**Task directions**
Could you return every line of the material that contains the word "EvStore"?

**Excerpted records**
== Segment start ==

(** The whole reset sequence: stage one, and stage two where the branch
    of stage one leads. *)
Definition boot (fuel : nat) : M unit :=
  fun s =>
    match ResetHandler s with
    | Jumped lbl_reset_handler_stage_two s1 t1 =>
        prepend t1 (reset_handler_stage_two fuel s1)
    | r => r
    end.

(** Code called for any undefined interrupts. *)
Definition DefaultHandler : M unit := loop_forever.

(** *** Dynamic memory range *)

Definition dynmem_start : M Z := ret (_bss_end L).

Definition dynmem_end : M Z := ret (_stack_start L).

End Boot.

(** A concrete board: a Cortex-M0 STM32F0 with the vector table in RAM. *)
Definition stm32f0 : board_support := {|
  CONFIG_ARMCM_RAM_VECTORTABLE := true;
  CORTEX_M := 0;
  NVIC_ICER_size := 1;
  NVIC_IP_size := 8;
  SCB_SHP_size := 2;
  SysTick_CTRL_ENABLE_Msk := 0x1;
  SysTick_CTRL_TICKINT_Msk := 0x2;
  SysTick_CTRL_CLKSOURCE_Msk := 0x4;
  SCB_ICSR_PENDSVCLR_Msk := 0x08000000;
  SCB_ICSR_PENDSTCLR_Msk := 0x02000000;
  RCC_BDCR_BDRST := 0x00010000;
  SYSCFG_CFGR1_MEM_MODE_0 := 0x1;
  SYSCFG_CFGR1_MEM_MODE_1 := 0x2
|}.

(** A small layout: two words of data, two words of bss, a table of two
    vectors. *)
Definition sample_symbols : linker_symbols := {|
  _data_start := 0x20000100;
  _data_end := 0x20000108;
  _data_flash := 0x08002000;
  _bss_start := 0x20000108;
  _bss_end := 0x20000110;
  _stack_start := 0x20001000;
  _stack_end := 0x20002000;
  _text_vectortable_start := 0x08000000;
  _text_vectortable_end := 0x08000008;
  _ram_vectortable_start := 0x20000000
|}.

(** ** Reference: the byte-wise fill of the C library

    [memset(s, c, n)] sets each of the [n] bytes at [s] to [c] converted
    to [unsigned char]. *)
Definition memset_bytes (m : mem) (s c n : Z) : mem :=
  fun x => if wrap (x - s) <? n then c mod 256 else m x.

(** The four bytes of [c] as a 32-bit word are the same byte. *)
Definition all_bytes_equal (c : Z) : bool :=
  (byte_of (wrap c) 1 =? byte_of (wrap c) 0)
  && (byte_of (wrap c) 2 =? byte_of (wrap c) 0)
  && (byte_of (wrap c) 3 =? byte_of (wrap c) 0).

(** ** The linker layout the code relies on *)

Definition is_address (a : Z) : Prop := 0 <= a < modulus.

Definition aligned4 (a : Z) : Prop := a mod 4 = 0.

(** A word-aligned region [[start, stop)] of the address space. *)
Definition word_region (start stop : Z) : Prop :=
  is_address start /\ is_address stop /\ start <= stop /\
  aligned4 start /\ aligned4 stop.

(** The [len] bytes at [a] and the [len] bytes at [b] lie in the address
    space and apart from each other. *)
Definition regions_apart (a b len : Z) : Prop :=
  a + len <= modulus /\ b + len <= modulus /\ (a + len <= b \/ b + len <= a).

(** Initialized data: a RAM region and its image in flash. *)
Definition valid_data_layout (L : linker_symbols) : Prop :=
  word_region (_data_start L) (_data_end L) /\
  is_address (_data_flash L) /\ aligned4 (_data_flash L) /\
  regions_apart (_data_start L) (_data_flash L) (_data_end L - _data_start L).

Definition valid_bss_layout (L : linker_symbols) : Prop :=
  word_region (_bss_start L) (_bss_end L).

(** The vector table in flash and the place for it in RAM. *)
Definition valid_vectortable_layout (L : linker_symbols) : Prop :=
  word_region (_text_vectortable_start L) (_text_vectortable_end L) /\
  is_address (_ram_vectortable_start L) /\ aligned4 (_ram_vectortable_start L) /\
  regions_apart (_ram_vectortable_start L) (_text_vectortable_start L)
                (_text_vectortable_end L - _text_vectortable_start L).

(** Word-aligned regions, with the bss end not above the stack start. *)
Definition valid_layout (L : linker_symbols) : Prop :=
  valid_data_layout L /\ valid_bss_layout L /\
  word_region (_stack_start L) (_stack_end L) /\
  _bss_end L <= _stack_start L.

(** A 32-bit constant of the board support headers. *)
Definition is_mask (m : Z) : Prop := 0 <= m < modulus.

(** Code that runs to its end on every machine and leaves memory alone. *)
Definition keeps_memory {A} (c : M A) : Prop :=
  forall s, exists a s' t, c s = Done a s' t /\ memory s' = memory s.

(** The events of clearing group [i] of the interrupt controller. *)
Definition clear_group_events (i : nat) : list event :=
  [EvRegWrite (NVIC_ICER i) 0xFFFFFFFF; EvDSB;
   EvRegWrite (NVIC_ICPR i) 0xFFFFFFFF].

Definition writes_to (r : reg) (t : list event) : Prop :=
  exists v, In (EvRegWrite r v) t.

(** A machine whose byte at address [x] is [x mod 251], with all registers
    zero, a device that answers zero to every read, and no watchdog
    running. *)
Definition sample_machine : machine := {|
  memory := fun x => x mod 251;
  regs := fun _ => 0;
  sp := 0;
  primask := false;
  faultmask := false;
  device := fun _ _ => 0;
  reads := 0;
  iwdg_running := false
|}.

(** A machine with the watchdog running, on which the watchdog key
    register reads non-zero. *)
Definition watchdog_machine : machine := {|
  memory := fun x => x mod 251;
  regs := fun _ => 0;
  sp := 0;
  primask := false;
  faultmask := false;
  device := fun _ r => if reg_eqb r IWDG_KR then 0x0000CCCC else 0;
  reads := 0;
  iwdg_running := true
|}.



(** ** Events and ranges of the copy and fill loops *)

Definition is_store (e : event) : bool :=
  match e with EvStore _ _ => true | _ => false end.

Definition is_load (e : event) : bool :=
  match e with EvLoad _ => true | _ => false end.

Definition count_stores (t : list event) : nat := length (filter is_store t).

Definition count_loads (t : list event) : nat := length (filter is_load t).

(** No byte of the [n] at [d] is a byte of the [n] at [s]. *)
Definition ranges_disjoint (d s n : Z) : Prop :=
  forall i j, 0 <= i < n -> 0 <= j < n -> wrap (d + i) <> wrap (s + j).

(** A layout whose data region is six bytes long, not a whole number of
    words. *)
Definition partial_word_symbols : linker_symbols := {|
  _data_start := 0x20000100;
  _data_end := 0x20000106;
  _data_flash := 0x08002000;
  _bss_start := 0x20000108;
  _bss_end := 0x20000110;
  _stack_start := 0x20001000;
  _stack_end := 0x20002000;
  _text_vectortable_start := 0x08000000;
  _text_vectortable_end := 0x08000008;
  _ram_vectortable_start := 0x20000000
|}.

(** A word access to memory. *)
Definition is_mem_access (e : event) : bool := is_load e || is_store e.

(** A word access to memory or the compiler barrier. *)
Definition is_mem_access_or_barrier (e : event) : bool :=
  match e with EvLoad _ | EvStore _ _ | EvBarrier => true | _ => false end.

(** Unfolding of straight-line boot code. *)
Ltac run_boot_code :=
  cbv beta iota delta
    [bind reg_read reg_write ret prepend cpsid_i cpsid_f cpsie_i cpsie_f
     disable_irq enable_irq mov_sp bx builtin_memcpy set_reg set_sp
     set_memory set_primask set_faultmask count_read nth_read Nat.add
     regs sp memory primask faultmask device reads iwdg_running app].

(** ** Straight-line register code

    The register part of stage two is a sequence of register writes,
    barriers and one interrupt enable; [straight c ops] says that the code
    [c] performs the operations [ops], in this order, on every machine. *)

Inductive op : Type :=
| OpWrite (r : reg) (v : Z)
| OpDSB
| OpISB
| OpCpsieI.

Definition run_op (s : machine) (o : op) : machine :=
  match o with
  | OpWrite r v => set_reg s r (wrap v)
  | OpDSB | OpISB => s
  | OpCpsieI => set_primask s false
  end.

Definition op_event (o : op) : event :=
  match o with
  | OpWrite r v => EvRegWrite r (wrap v)
  | OpDSB => EvDSB
  | OpISB => EvISB
  | OpCpsieI => EvCpsieI
  end.

Definition run_ops (ops : list op) (s : machine) : machine :=
  fold_left run_op ops s.

Definition straight (c : M unit) (ops : list op) : Prop :=
  forall s, c s = Done tt (run_ops ops s) (map op_event ops).

(** The user interrupt priority registers of the core: [NVIC->IPR] on a
    Cortex-M33, [NVIC->IP] otherwise. *)
Definition user_prio_reg (B : board_support) (i : nat) : reg :=
  if CORTEX_M B =? 33 then NVIC_IPR i else NVIC_IP i.

(** The system handler priority registers: [SCB->SHPR] on a Cortex-M7 or
    Cortex-M33, [SCB->SHP] otherwise. *)
Definition system_prio_reg (B : board_support) (i : nat) : reg :=
  if (CORTEX_M B =? 7) || (CORTEX_M B =? 33) then SCB_SHPR i else SCB_SHP i.

(** The operations of lines 63 to 97 of [reset_handler_stage_two]. *)
Definition stage_two_reset_ops (B : board_support) : list op :=
  flat_map (fun i => [OpWrite (NVIC_ICER i) 0xFFFFFFFF; OpDSB;
                      OpWrite (NVIC_ICPR i) 0xFFFFFFFF])
           (seq 0 (NVIC_ICER_size B))
  ++ flat_map (fun i => [OpWrite (user_prio_reg B i) 0])
              (seq 0 (NVIC_IP_size B))
  ++ [OpWrite SysTick_CTRL (SysTick_CTRL_CLKSOURCE_Msk B)]
  ++ [OpDSB]
  ++ [OpWrite SCB_ICSR
        (Z.lor (SCB_ICSR_PENDSVCLR_Msk B) (SCB_ICSR_PENDSTCLR_Msk B))]
  ++ flat_map (fun i => [OpWrite (system_prio_reg B i) 0])
              (seq 0 (SCB_SHP_size B))
  ++ [OpDSB] ++ [OpISB] ++ [OpCpsieI].

(** A register write or a data synchronization barrier. *)
Definition is_reg_write_or_dsb (e : event) : bool :=
  match e with EvRegWrite _ _ | EvDSB => true | _ => false end.

(** The [la] bytes at [a] and the [lb] bytes at [b] share no byte. *)
Definition apart (a la b lb : Z) : Prop := a + la <= b \/ b + lb <= a.

(** The RAM layout the application relies on: valid data and bss, with the
    bss clear of the data and of the flash image of the data. *)
Definition valid_ram_layout (L : linker_symbols) : Prop :=
  valid_data_layout L /\ valid_bss_layout L /\
  apart (_bss_start L) (_bss_end L - _bss_start L)
        (_data_start L) (_data_end L - _data_start L) /\
  apart (_bss_start L) (_bss_end L - _bss_start L)
        (_data_flash L) (_data_end L - _data_start L).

== Segment end ==

**Answer to this exercise**
  match e with EvStore _ _ => true | _ => false end.
  match e with EvLoad _ | EvStore _ _ | EvBarrier => true | _ => false end.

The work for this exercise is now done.